巫女に選ばれた者は遺跡内部にある大書庫に居なければならない。逃げ出さないようにそこで幽閉するのだ。外出以外の必要最低限の生活は保障されるが、容易に人に会うことも禁じられているため知識は書庫にある本から拾うしかなかった。
だからフリッグはいつもこの窮屈な部屋で彼女との時間を過ごすのだ。調理場の無い部屋なので、彼が外で作ったものを持ち込んで一緒に食べる。勿論、それは許されていないので隠れてやっているのだ。

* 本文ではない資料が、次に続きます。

Definition reserve (new : NewReservation) (mark_token : option bytes) (queue_group : option Z)
    (widevine_device : option bytes) : Handler ReserveOutcome :=
  match widevine_device with
  | Some hmac =>
      let* r := stmt 5 (txn (device_txn (db_now env) new queue_group hmac)) in
      match r with
      | None => fail PersistenceFailed
      | Some (Ok id) => hret (ReservedId id)
      | Some (Err answer) => lift answer
      end
  | None =>
      match mark_token with
      | None =>
          let* r := stmt 5 (insert_reservation (db_now env) new queue_group) in
          match r with
          | None => fail PersistenceFailed
          | Some (Ok id) => hret (ReservedId id)
          | Some (Err e) => fail (insert_error new e)
          end
      | Some token =>
          if negb (device_check_enabled config) then panic
          else
            let* lock := query 5 (fun _ => tt) in
            match lock with
            | None => fail PersistenceFailed
            | Some _ =>
                let* used := apple (fun now =>
                  already_used (from_utf8_lossy cr) (bits_of_json cr) (jwt_encode cr) now token) in
                match used with
                | Ok true => hret DeviceAlreadyClaimed
                | Err _ => fail DeviceCheckUnavailable
                | Ok false => mark_and_commit new token queue_group
                end
            end
      end
  end.

(** ** [register] *)

(** The DeviceCheck gate: the token to mark, and the advisory availability. *)
Definition device_check_gate (auth : AuthSubject) (header : option (option string))
    : Handler (option bytes * option bool) :=
  if device_check_enabled config && bool_decide (platform auth = Some "ios"%string) then
    let device_token := device_token_bytes (b64_decode cr) header in
    let* verdict := apple (fun now =>
      evaluate (from_utf8_lossy cr) (bits_of_json cr) (jwt_encode cr) now device_token) in
    match decide_gate verdict (enforce_auth config) with
    | Blocked => finish device_ineligible
    | TokenRequired => fail DeviceTokenRequired
    | Unavailable _ => fail DeviceCheckUnavailable
    | DeviceGate.Register =>
        match device_token with Some t => hret (Some t, Some true) | None => panic end
    | Proceed available => hret (None, available)
    end
  else hret (None, None).

(** The voucher lane. *)
Definition voucher_lane (key : string) (new : NewReservation) : Handler Response :=
  let* st := query 1 (Eligibility.voucher_state (sha256 cr) (app_now env) key) in
  match st with
  | None => fail (Internal "voucher read failed")
  | Some st =>
      match Eligibility.decide_lane (Some st) with
      | Err reason => fail (Voucher reason)
      | Ok Eligibility.Standard =>
          fail (Internal "eligibility returned the standard lane for a submitted voucher")
      | Ok Eligibility.Instant =>
          fun '(db, c) =>
            let '(r, db') :=
              Eligibility.redeem_and_reserve (sha256 cr) (db_now env) (app_now env) (fate env 2) key new
                (others env 2 db) in
            (match r with
             | Ok _ => inl (Accepted {| base_username := nr_base new; rr_digits := nr_digits new;
                                        rr_username := nr_full_username new;
                                        device_check_available := None;
                                        registration_outcome := Some "INSTANT"%string;
                                        rr_queue := None |})
             | Err Eligibility.RConflict =>
                 inr (Returned (Err (UsernameTaken (nr_base new) (nr_digits new))))
             | Err (Eligibility.RVoucher reason) => inr (Returned (Err (Voucher reason)))
             | Err Eligibility.RDb => inr (Returned (Err PersistenceFailed))
             end, (db', c))
      end
  end.

(** The claim's standing right after it is queued. *)
Definition standing (group : option Z) (id : Z) : Handler (option QueueStatusResponse) :=
  match group with
  | None => hret None
  | Some g =>
      let* snapshot := query 8 queued_snapshot in
      hret (match snapshot with
            | None => None
            | Some snapshot =>
                (fun e => {| queue_position := position e; group := g;
                             estimated_iterations_remaining := iterations e |})
                  <$> drain_estimate snapshot id
            end)
  end.

(** The direct and the queue lane, behind the device gates. *)
Definition standard_lane (auth : AuthSubject) (header : option (option string)) (body : Json)
    (new : NewReservation) : Handler Response :=
  let* gate := widevine_gate auth body in
  match gate with
  | WvIneligible => hret device_ineligible
  | WvProceed widevine_device =>
      let* (mark_token, available) := device_check_gate auth header in
      let group := if queue_enabled config
                   then Some (intake_group (free_balance env) (subject auth)) else None in
      let* outcome := reserve new mark_token group widevine_device in
      match outcome with
      | DeviceAlreadyClaimed => hret device_ineligible
      | ReservedId id =>
          let* queue := standing group id in
          hret (Accepted {| base_username := nr_base new; rr_digits := nr_digits new;
                            rr_username := nr_full_username new;
                            device_check_available := available;
                            registration_outcome :=
                              if queue_enabled config then Some "QUEUED"%string else None;
                            rr_queue := queue |})
      end
  end.

(** The personhood leg: the reserved name must be reservable. *)
Definition check_reserved (parsed : ParsedRegister) (base : BaseState) : Handler unit :=
  match reserved_name parsed with
  | None => hret tt
  | Some reserved =>
      let* state := lift (if String.eqb reserved (pr_username parsed) then Ok (reservation base)
                          else map_err Internal (chain_reservation env reserved)) in
      if rejects state then fail (FullNameUnavailable reserved) else hret tt
  end.

Definition check_rate_limit : Handler unit :=
  match rate env with None => hret tt | Some retry => fail (RateLimited retry) end.

Definition parse_json_body (body : bytes) : result Json UsernamesError :=
  match json_from_slice cr body with Some v => Ok v | None => Err MalformedJson end.

Definition register (auth : AuthSubject) (header : option (option string)) (body : bytes)
    : Handler Response :=
  let* _ := check_rate_limit in
  let* _ := lift (validate_device_token_header header) in
  let* value := lift (parse_json_body body) in
  let* form := lift (map_err Internal (block env)) in
  let* parsed := lift (validate_register (account_from_str cr) (sr25519_verify cr) (decode_request cr)
                         (rc_validation config) (unix_timestamp (app_now env)) form value) in
  let* pending := query 0 (allocated_discriminators (pr_username parsed)) in
  let* base := lift (map_err Internal (base_state_at (chain_base env (pr_username parsed))
                                         (mjoin pending))) in
  let* _ := check_reserved parsed base in
  let* digit := lift (select_digit (rng env) (taken base) (pr_preferred_digits parsed)
                        (pr_username parsed)) in
  let digits := fmt02 digit in
  let full_username := pr_username parsed +:+ "." +:+ digits in
  let new := build_reservation auth parsed digits full_username in
  match pr_voucher parsed with
  | Some key => voucher_lane key new
  | None => standard_lane auth header value new
  end.

End handler.

End Registration.
(** C9. One registration per iOS device: in any sequence of hard-mode claims over
    the database and Apple's service, whatever the rest of the system does between
    them, whatever fails (a statement, a lost acknowledgement of the commit, a
    lost or refused Apple call), at most one claim per device writes a row. *)
Theorem ios_device_claims_once {apple_service : AppleService} cr {laws : AppleLaws (bits_of_json cr)}
    d l s :
  (rows_for d (ios_claims cr l s) <= 1)%nat.
Proof.
  revert s; induction l as [|a l IH]; intros s; [unfold rows_for; simpl; lia|]. simpl.
  destruct (ios_attempt_spec cr a (ia_before a s.1, s.2)) as [_ Hc]. simpl in *.
  set (s1 := (ios_attempt cr a _).2) in *. specialize (IH s1).
  unfold rows_for in *. rewrite filter_cons. case_decide as Hx; [|done].
  destruct Hx as [<- Hx]. simpl in Hx. bool_prop. destruct Hc as [Hc|[_ Hc]]; [done|].
  pose proof (ios_claims_claimed cr (device_of (ia_token a)) l s1 Hc) as Hz.
  unfold rows_for in Hz. simpl. rewrite Hz. lia.
Qed.

(** *** Witnesses *)

(** A service that stores the devices marked so far; a token is its device. *)
#[local] Instance demo_apple : AppleService := {|
  Apple := gset bytes;
  serve endpoint t bits a :=
    match bits with
    | Some _ => (Replied 200 [], {[t]} ∪ a)
    | None => (Replied 200 (if bool_decide (t ∈ a) then [1] else as_bytes NO_BITS_MARKER), a)
    end;
|}.

Definition demo_crates : Crates :=
  {| x509 := KeyAttestProps.demo_crypto; hmac_sha256 := fun k m => k ++ m; b64_decode := fun s => Some (as_bytes s);
     json_from_slice := fun _ => Some JNull; decode_request := fun _ => Ok demo_request;
     account_from_str := fun _ => Some []; sr25519_verify := fun _ _ _ => true;
     from_utf8_lossy := fun _ => "body"%string;
     bits_of_json := fun b => if decide (b = [1]) then Some {| bit0 := false; bit1 := true |} else None;
     jwt_encode := fun _ _ => Ok "jwt"%string |}.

空になった皿はそのまま机の上に置かれたままだ。フリッグは目の前にいるクリュムをそっと自分の元に誘い込む。
「やるなら、お礼とかってこと?」
悪戯にクリュムは笑った。頭をフリッグの胸板に付け、彼の顔を見上げる。
「いーえ。
出掛ける前に少しでも触れておこうと思いまして」
にこにことした笑みを浮かべながらフリッグはクリュムの黄土色の髪をくるくると指に巻き付ける。この仕草はなにかやらしいことを考えている証拠だ、とクリュムは確信する。
「敬語ってことは何かヤラしいコト考えてますなあ♪」
クリュムはにやにやしながらフリッグの胸に躰を埋めた。男の腕が、女を優しく包み込む。女は至福に包まれた笑みを男の顔に近付けた。細い指が、女らしさを秘めた細い顔に触れる。顔に触れるクリュムの折れそうなくらい細い指をフリッグはそっと包むように触った。
それから暫くの間、彼らの間に万人が立ち入ることを禁じた時間が流れた———。